One stormy night, Pip learns the true identity of his benefactor. It is not Miss Havisham, as he had thought for a long time, but rather a petty criminal named Magwitch who had been transported to New South Wales. Magwitch is the convict Pip helped feed in the churchyard many years ago, and he left all his money to Pip in gratitude for that kindness and also because Pip reminded him of his own child, whom he thinks is dead. The news of his benefactor crushes Pip—he's ashamed of Magwitch, and Magwitch wants to spend the rest of his life with Pip. Pip, very reluctantly, lets Magwitch stay with him. There is a warrant out for Magwitch’s arrest in England, and he’ll be hanged if he’s caught.

Eventually, because Magwitch is on the run from the law, a plan is hatched by Herbert and Pip, involving fleeing the country by boat.

Meanwhile, Estella has married to Bentley Drummle, a marriage that anyone can see will be an unhappy one. Before Pip flees with Magwitch, he makes one last visit to Miss Havisham. Mrs. Havisham realizes that she created the monster of Estella who broke Pip's heart and asks him for forgiveness. Dickens shows us tht even being sorry for something isn't enough and has Mrs.
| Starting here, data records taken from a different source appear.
(** X11. When the chain answers a dict with a number as [total_score] and a
    string as [reason], the submission is returned with the reason itself,
    or "No reason provided" when it is empty, without source lists, and
    with a score that depends on the number alone, whatever points the
    reason quotes: a float, or an integer that fits a double, brought into
    [0, 100]; 100 for plus infinity and 0 for minus infinity; [nan] for
    [nan], which is not clamped. An integer too large for a double leaves
    the submission as it was. *)
Theorem grade_submissions_clamped (state : GradingState.t)
    (subs : list Submissions.t) (questions rubric : option string)
    (i : nat) (s : Submissions.t) (text : string)
    (fields : gmap string json) (grade : json) (reason : string) :
  GradingState.submission_ids state = Some subs →
  GradingState.questions state = Some questions →
  GradingState.rubric state = Some rubric →
  subs !! i = Some s →
  has_text s text →
  chain_invoke questions rubric text = inr (AsDict fields) →
  fields !! "total_score" = Some grade →
  fields !! "reason" = Some (JString reason) →
  ∃ outs o,
    grade_submissions float_of_str chain_invoke state = Ok outs ∧
    length outs = length subs ∧
    outs !! i = Some o ∧
    scored_from s grade reason o.
Proof.
  intros Hs Hq Hr Hi [Ec Et] Ech Eg Ere.
  unfold grade_submissions. rewrite Hs, Hq, Hr. simpl.
  eexists _, _. split; [reflexivity |]. split; [apply length_map |].
  split; [rewrite list_lookup_fmap, Hi; reflexivity |].
  unfold scored_from, grade_one. rewrite Ec, Et. simpl.
  unfold grade_text. rewrite Ech. simpl. rewrite Eg, Ere.
  assert (Hd : debug_reason (JString reason) = inr tt)
    by (unfold debug_reason; destruct (json_truthy _); reflexivity).
  rewrite Hd.
  assert (Hre : reason_of (JString reason)
                = inr (if truthy reason then reason else "No reason provided"))
    by (unfold reason_of; simpl; destruct (truthy reason); reflexivity).
  rewrite Hre. unfold graded_as. rewrite Ec.
  repeat split.
  - intros x ->. simpl.
    destruct (clamp_grade_finite x) as (y & -> & _ & Hy). eauto.
  - intros n -> Hn. simpl. apply Z.ltb_lt in Hn. rewrite Hn.
    destruct (clamp_grade_finite (inject_Z n)) as (y & -> & _ & Hy). eauto.
  - intros n -> Hn. simpl. apply Z.ltb_ge in Hn. rewrite Hn. reflexivity.
  - intros ->. reflexivity.
  - intros ->. reflexivity.
  - intros ->. reflexivity.
Qed.

(** With a chain whose scores are never [nan], every grade built is a
    number: the submissions returned are submissions of the kind the
    plagiarism pass works on. *)
Lemma grade_one_number (questions rubric : option string)
    (s : Submissions.t) :
  nan_free float_of_str chain_invoke →
  ∃ m, grade_one float_of_str chain_invoke questions rubric s = kept m ∧
       graded_and_checked s m.
Proof.
  intros Hfree.
  assert (Hkept : ∃ m, kept s = kept m ∧ graded_and_checked s m).
  { exists s. split; [reflexivity |]. split; [repeat split | left; reflexivity]. }
  unfold grade_one.
  destruct (Submissions.file_content s) as [text|] eqn:Ec; [| exact Hkept].
  destruct (truthy text) eqn:Et; [| exact Hkept]. simpl.
  destruct (grade_text float_of_str chain_invoke questions rubric text)
    as [e|g] eqn:Eg; [exact Hkept |].
  pose proof (grade_text_stored _ _ _ _ Eg) as [_ Hreason].
  destruct (grade_text_inr _ _ _ _ Eg)
    as (result & grade & reason_text & grade_float & Ech & Ef & Egf & _ & Escore).
  destruct (clamp_grade_cases grade_float) as [[_ ->] | (y & Ey & Hy)].
  { exfalso. exact (Hfree _ _ _ _ _ _ Ech Ef Egf). }
  exists (Submissions.mk (Submissions.submission_id s)
            (Submissions.file_url s) (Some text)
            (Submissions.plagerism_score s)
            (Some (RubricGrade.mk y (LlmGrade.reason g))) None None).
  split.
  - unfold kept. simpl. destruct g as [score reason]. simpl in *.
    rewrite Escore, Ey. reflexivity.
  - split; [repeat split; simpl; auto |]. right.
    eexists. split; [reflexivity |]. split; assumption.
Qed.

Lemma grade_submissions_numbers (state : GradingState.t)
    (subs : list Submissions.t) :
  nan_free float_of_str chain_invoke →
  GradingState.submission_ids state = Some subs →
  ∃ graded,
    grade_submissions float_of_str chain_invoke state = Ok (map kept graded) ∧
    Forall2 graded_and_checked subs graded.
Proof.
  intros Hfree Hs.
  destruct (grade_submissions_cases state subs Hs)
    as [[_ E] | (questions & rubric & _ & _ & E)]; rewrite E.
  - exists subs. split; [reflexivity |].
    apply Forall_Forall2_diag, Forall_forall. intros s _.
    split; [repeat split | left; reflexivity].
  - clear E Hs. induction subs as [|s rest (graded & E & HF)].
    + exists []. split; [reflexivity | constructor].
    + destruct (grade_one_number questions rubric s Hfree) as (m & Em & Hm).
      exists (m :: graded). simpl. injection E as E. rewrite E, Em.
      split; [reflexivity | constructor; assumption].
Qed.

End GradingFacts.

(** ** Downloading and fetching *)

Section DownloadFacts.

Variable suffix : string → string.
Variable http : string → outcome http_response.
Variable pdf_text decode_utf8 : string → option string.

(** X12. [download_and_parse_files] returns one submission per input, in
    order, with the same id, URL, plagiarism score and grade; a submission
    whose URL is missing or whose download fails is returned as it is. *)
Theorem download_and_parse_files_frame (state : GradingState.t)
    (subs : list Submissions.t) :
  GradingState.submission_ids state = Some subs →
  ∃ outs,
    download_and_parse_files suffix http pdf_text decode_utf8 state = Ok outs ∧
    Forall2 (λ s o,
      parsed_from s o ∧
      (Submissions.file_url s = None → o = s) ∧
      (∀ file_url e,
          Submissions.file_url s = Some file_url →
          http file_url = Raised e → o = s)) subs outs.
Proof.
  intros Hs. unfold download_and_parse_files. rewrite Hs. simpl.
  eexists. split; [reflexivity |].
  apply Forall2_map_self. intros s. unfold download_one.
  destruct (Submissions.file_url s) as [file_url|] eqn:Eu.
  - destruct (http file_url) as [response|e] eqn:Eh.
    + destruct (parse_file pdf_text decode_utf8 _ response) as [text|].
      * split; [| split; [discriminate |]].
        -- right. simpl. rewrite Eu. eauto 10.
        -- intros u e [= <-]. rewrite Eh. discriminate.
      * split; [left; reflexivity | split; reflexivity].
    + split; [left; reflexivity | split; reflexivity].
  - split; [left; reflexivity | split; reflexivity].
Qed.

End DownloadFacts.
Havisham stand too close to the fire, lighting her dress on fire to represent the cleansing of the soul. Pip heroically saves her but she later dies from her injuries of third degree burns.

Pip, Herbert and another friend, Startop, make a gallant attempt to help Magwitch escape, but instead he's captured and sent to jail. Pip is devoted to Magwitch by now and recognizes in him a good and noble man. Pip tries to have Magwitch released but Magwitch dies shortly before he's slated to be executed. Under English law Magwitch's wealth forfeits to the Crown, thus extinguishing Pip's "Great Expectations".

After an extended period of sickness during which he is looked after by Joe, Pip goes into business overseas with Herbert. After eleven relatively successful years abroad, Pip goes back to visit Joe and the rest of his family out in the marshes. Finally, Pip makes one last visit to the ruins of Miss Havisham's house, where he finds Estella wandering. Her marriage is over, and she seems to have children and wants Pip to accept her as a friend. When the novel ends, it seems that there is hope that Pip and Estella will finally end up together.